Дайрон улыбнулся и над столом возник небольшой, диаметром не более двадцати сантиметров, прозрачный шарик.

– Круто! – Восхитился я.

– Сейчас температура около десяти градусов. – Сообщил мальчишка. – Можно потрогать.

Я осторожно коснулся сферы. На ощупь она была как холодное стекло, потом стала становиться все холоднее. Когда пальцы стало ощутимо обжигать, я отдернул руку.

– Минус тридцать. – Прокомментировал Дайрон.

Сфера покрылась изморозью, которая тут же исчезла.

– Минус пятьдесят… Минус восемьдесят… Минус сто двадцать два… – Монотонно перечислял он.

Затаив дыхание мы смотрели во все глаза. Рядом холода не ощущалось совершенно.

– Минус двести пятнадцать… Двести пятьдесят два… Двести шестьдесят восемь…

Ничего не происходило.

– Минус двести семьдесят три… – Мальчишка на секунду замер, потом, глубоко вздохнув, произнес:

– Минус двести семьдесят три и сто шестьдесят два.

Но ничего не произошло.

– И что, там действительно абсолютный ноль? – недоверчиво спросил Миша.

Мальчишка кивнул.

– В этом объеме пространства.

– Что-то ничего не вижу… – Пробормотал я. Может, Дайрон нас дурачит? Был такой рассказ, где мужик показал присутствующим банку и сказал, что в ней находится космическая пустота. Открыл, и все ахнули: там действительно ничего не было! Может, и тут…

Но тут все было иначе.

– Минус двести семьдесят щесть! – Сообщил Дайрон.

Сфера чуть изменилась. Или нет?

– Минус двести восемьдесят!.. Двести девяносто! Триста восемьдесят восемь! – Голос Дайрона напрягся.

– А там воздух? Или вакуум? – поинтересовался Голубых.

Никто ему не ответил.

Сфера стала сереть.

– Минус восемьсот. Минус две тысячи шестьдесят три.

Сфера стала наливаться темнотой.

– Свет останавливается… Охренеть… – Ни к кому не обращаясь, тихо сказал Миша.

– А что будет, если сделать минус миллион? – уточнил я, заворожено глядя на иссиня-черный шар.

– Не знаю! – отрезал мальчишка и шевельнул пальцем. – Потрачу много сил!

Сфера растаяла в воздухе.

– Признаться, мне самому стало интересно, что будет! – признался он.

Голубых сидел, прижимая ладони к щекам.

Миша открыл рот.

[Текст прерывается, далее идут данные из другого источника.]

Lemma process_node_continues (p : Problem) (st : bb_state) (n : BBNode) :
  exists st', process_node p st n = Continue st'.
Proof.
  unfold process_node, solveLPRelaxation.
  rewrite solveLPWithBounds_is_unbounded. cbn [andb].
  repeat match goal with
         | |- context [if ?b then _ else _] => destruct b
         end; eauto.
Qed.

Lemma loop_step_continues (limit : Z) (p : Problem) (st : bb_state)
    (r : step_result) :
  loop_step limit p st = Some r -> exists st', r = Continue st'.
Proof.
  unfold loop_step. destruct (node_stack st) as [|n rest]; [discriminate|].
  destruct (nodes_processed st <? limit)%Z; [|discriminate].
  intros [= <-]. apply process_node_continues.
Qed.

Lemma bb_loop_continues (fuel : nat) (limit : Z) (p : Problem)
    (st : bb_state) :
  exists st', bb_loop fuel limit p st = Continue st'.
Proof.
  revert st. induction fuel as [|fuel IH]; intros st; cbn [bb_loop].
  - eauto.
  - destruct (loop_step limit p st) as [r|] eqn:Hstep; [|eauto].
    destruct (loop_step_continues _ _ _ _ Hstep) as [st' ->]. apply IH.
Qed.

Lemma run_continues (limit : Z) (p : Problem) :
  exists st, run limit p = Continue st.
Proof. apply bb_loop_continues. Qed.

Lemma status_finish (limit : Z) (p : Problem) (st : bb_state) :
  status (finish limit p st) = final_status limit st.
Proof. reflexivity. Qed.

Lemma solve_finish (limit : Z) (p : Problem) :
  exists st, run limit p = Continue st /\ solve limit p = finish limit p st.
Proof.
  destruct (run_continues limit p) as [st Hst]. exists st. split; [exact Hst|].
  unfold solve. now rewrite Hst.
Qed.

(** C10: the LP relaxation never reports unboundedness and [solve] never
    returns the status UNBOUNDED, whatever the problem and the iteration
    limit. *)
Theorem solve_never_unbounded (p : Problem) :
  is_unbounded (solveLPRelaxation p) = false
  /\ forall limit : Z, status (solve limit p) <> UNBOUNDED.
Proof.
  split; [apply solveLPWithBounds_is_unbounded|].
  intros limit. destruct (solve_finish limit p) as (st & _ & ->).
  rewrite status_finish. unfold final_status.
  repeat match goal with
         | |- context [if ?b then _ else _] => destruct b
         end; discriminate.
Qed.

И закрыл.

– Подумаешь… Сельская магия.

Дайрон озорно улыбнулся.

– Но все же магия. Кто еще хочет о чем-то спросить?

– Почему никто никогда из людей      не находил останков вампиров? Или гулов? – Выпалил я.

Дайрон перевел взгляд на Маргриту.

– Великий, откуда у них золото Аненербе? – поинтересовалась она.

IV

– Что с тобой, котик? – Шею обхватили прохладные руки.

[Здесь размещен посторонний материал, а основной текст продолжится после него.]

(** The direction of a transfer in [handleIcrcBlock]:
<<
  let direction: CsvRow["direction"] | null = null;
  if (from && to) {
    if (eqAccount(from, wallet) && eqAccount(to, wallet)) direction = "self";
    else if (eqAccount(to, wallet)) direction = "inflow";
    else if (eqAccount(from, wallet)) direction = "outflow";
  }
>> *)
Definition classify (from to : option Account) (wallet : Account)
  : option Direction :=
  match from, to with
  | Some _, Some _ =>
      if eqAccount from wallet && eqAccount to wallet then Some self
      else if eqAccount to wallet then Some inflow
      else if eqAccount from wallet then Some outflow
      else None
  | _, _ => None
  end.

(** Configuration and ledger data a scan of one ICRC ledger runs with;
    [date_of_nanos ts] is [new Date(Number(ts) / 1_000_000).toISOString()],
    a floating-point division that is left to the parameter.  It is reached
    only with [FROM_TS <= ts <= TO_TS], two valid dates, where [toISOString]
    does not throw. *)
Variable wallet : Account.
Variables FROM_TS TO_TS : Z.
Variable symbol : string.
Variable decimals : Z.
Variable date_of_nanos : Z -> string.

Definition owner_text (a : option Account) : string :=
  match a with
  | Some a => toText (owner a)
  | None => ""
  end.

(** [handleIcrcBlock(bw)]: the row it pushes and emits, if any. *)
Definition handleIcrcBlock (bw : Z * Value) : outcome (option CsvRow) :=
  let block := Some (snd bw) in
  let ts := extractNat (extractValue block "ts") in
  if (ts <? FROM_TS) || (TO_TS <? ts) then Done None
  else
    let tx := extractValue block "tx" in
    match tx with
    | Some (Map _) =>
        let opType :=
          Js.or_else (extractText (extractValue tx "op"))
            (Js.or_else (extractText (extractValue block "btype"))
                        (extractText (extractValue block "type"))) in
        if negb (String.eqb opType "xfer") && negb (String.eqb opType "transfer")
        then Done None
        else
          from <- extractAccount (extractValue tx "from") ;;
          to <- extractAccount (extractValue tx "to") ;;
          let amount := Js.Z_toString 10 (extractNat (extractValue tx "amt")) in
          let memo := Js.toHex (extractBlob (extractValue tx "memo")) in
          match classify from to wallet with
          | None => Done None
          | Some direction =>
              Done (Some (mkRow (date_of_nanos ts) symbol direction
                                (Fmt.formatAmount amount decimals)
                                (owner_text from) (owner_text to)
                                (Js.Z_toString 10 (fst bw)) memo))
          end
    | _ => Done None
    end.

End WithPrincipal.

Arguments owner {Principal} a.
Arguments subaccount {Principal} a.
Arguments mkAccount {Principal} owner subaccount.
Arguments Principal_fromUint8Array {Principal} decode_principal bytes.
Arguments extractAccount {Principal} decode_principal value.
Arguments eqAccount {Principal} toText a b.
Arguments classify {Principal} toText from to wallet.
Arguments owner_text {Principal} toText a.
Arguments handleIcrcBlock {Principal} decode_principal toText wallet
  FROM_TS TO_TS symbol decimals date_of_nanos bw.

End Icrc.

(** ** scanner.ts: blocks of the ICP ledger and their handlers *)

Module Icp.

Local Open Scope string_scope.
Local Open Scope Z_scope.

(** The fields of an operation that the handlers read. *)
Inductive Operation : Type :=
  | Transfer (from to : list Byte.byte) (amount_e8s : Z)
  | Mint (to : list Byte.byte) (amount_e8s : Z)
  | Burn (from : list Byte.byte) (amount_e8s : Z)
  | Approve (from spender : list Byte.byte).

Record Transaction : Type := mkTransaction {
    memo : Z;                          (* Memo = IDL.Nat64 *)
    operation : option Operation       (* IDL.Opt(Operation): [] or [op] *)
  }.

Record Block : Type := mkBlock {
    transaction : Transaction;
    timestamp : option Z               (* timestamp_nanos; None: no timestamp *)
  }.

(** [n64ToMillis]:
<<
  if (n === undefined || n === null) return null;
  const nanos = (n as { timestamp_nanos?: unknown }).timestamp_nanos ?? n;
  return Number(BigInt(nanos) / 1_000_000n);
>> *)
Definition n64ToMillis (n : option Z) : option Js.number :=
  match n with
  | None => None
  | Some nanos => Some (Js.Number_of_bigint (Z.quot nanos 1000000))
  end.

(** [ts && ...] and [ts ? ... : ...] on the result of [n64ToMillis]. *)
Definition ts_truthy (ts : option Js.number) : bool :=
  match ts with
  | Some t => Js.truthy t
  | None => false
  end.

Definition direction_of (fromHex toHex targetHex : string) : option Direction :=
  if String.eqb fromHex targetHex && String.eqb toHex targetHex then Some self
  else if String.eqb toHex targetHex then Some inflow
  else if String.eqb fromHex targetHex then Some outflow
  else None.

Section WithConfig.

(** [symbol] and [decimals] of the ledger, the watched account identifier,
    and [new Date(ms).toISOString()]. *)
Variable symbol : string.
Variable decimals : Z.
Variable icpAccountIdHex : string.
Variable Date_toISOString : Js.number -> string.

Definition date_iso_of (ts : option Js.number) : string :=
  match ts with
  | Some t => if Js.truthy t then Date_toISOString t else ""
  | None => ""
  end.

(** The row of a [Transfer], common to both variants. *)
Definition transfer_row (ts : option Js.number) (tx : Transaction)
           (from to : list Byte.byte) (amount_e8s : Z) (targetHex : string)
           (blockIndex : Z) : option CsvRow :=
  let fromHex := Js.toHex from in
  let toHex := Js.toHex to in
  let amount := Js.Z_toString 10 amount_e8s in
  let memo := Fmt.memoToHex (Fmt.MemoBigInt (memo tx)) in
  match direction_of fromHex toHex targetHex with
  | Some direction =>
      Some (mkRow (date_iso_of ts) symbol direction
                  (Fmt.formatAmount amount decimals) "" ""
                  (Js.Z_toString 10 blockIndex) memo)
  | None => None
  end.

(** Parallel variant, [handleBlock(block, blockIndex)] of [scanIcpLedger]:
<<
  const ts = n64ToMillis(block?.timestamp);
  if (ts && (ts < FROM_MS || ts > TO_MS)) return;
  ...
  if (!optInner) return;
  const opKey = Object.keys(optInner)[0];
  if (opKey !== "Transfer") return;
>> *)
Definition handleBlock (FROM_MS TO_MS : Z) (block : Block) (blockIndex : Z)
  : option CsvRow :=
  let targetHex := Js.toLowerCase icpAccountIdHex in
  let ts := n64ToMillis (timestamp block) in
  if ts_truthy ts &&
     match ts with
     | Some t => Js.ltb t (Js.Finite FROM_MS) || Js.gtb t (Js.Finite TO_MS)
     | None => false
     end
  then None
  else
    let tx := transaction block in
    match operation tx with
    | None => None
    | Some (Transfer from to amount_e8s) =>
        transfer_row ts tx from to amount_e8s targetHex blockIndex
    | Some _ => None
    end.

– А, это ты… – кончик тлеющей сигареты описал в полумраке кабинета гаснущий полукруг и расплющился о дно пепельницы, которой служила человеческая челюсть, покрытая бледно-желтой глазурью.

«Незабываемому Герману Вирту Ропер Бошу в день пятидесятилетия, от бывших коллег по Университету. Мая 6-го, 1935» – гласила памятная гравировка на металлической пластине, привинченной сбоку.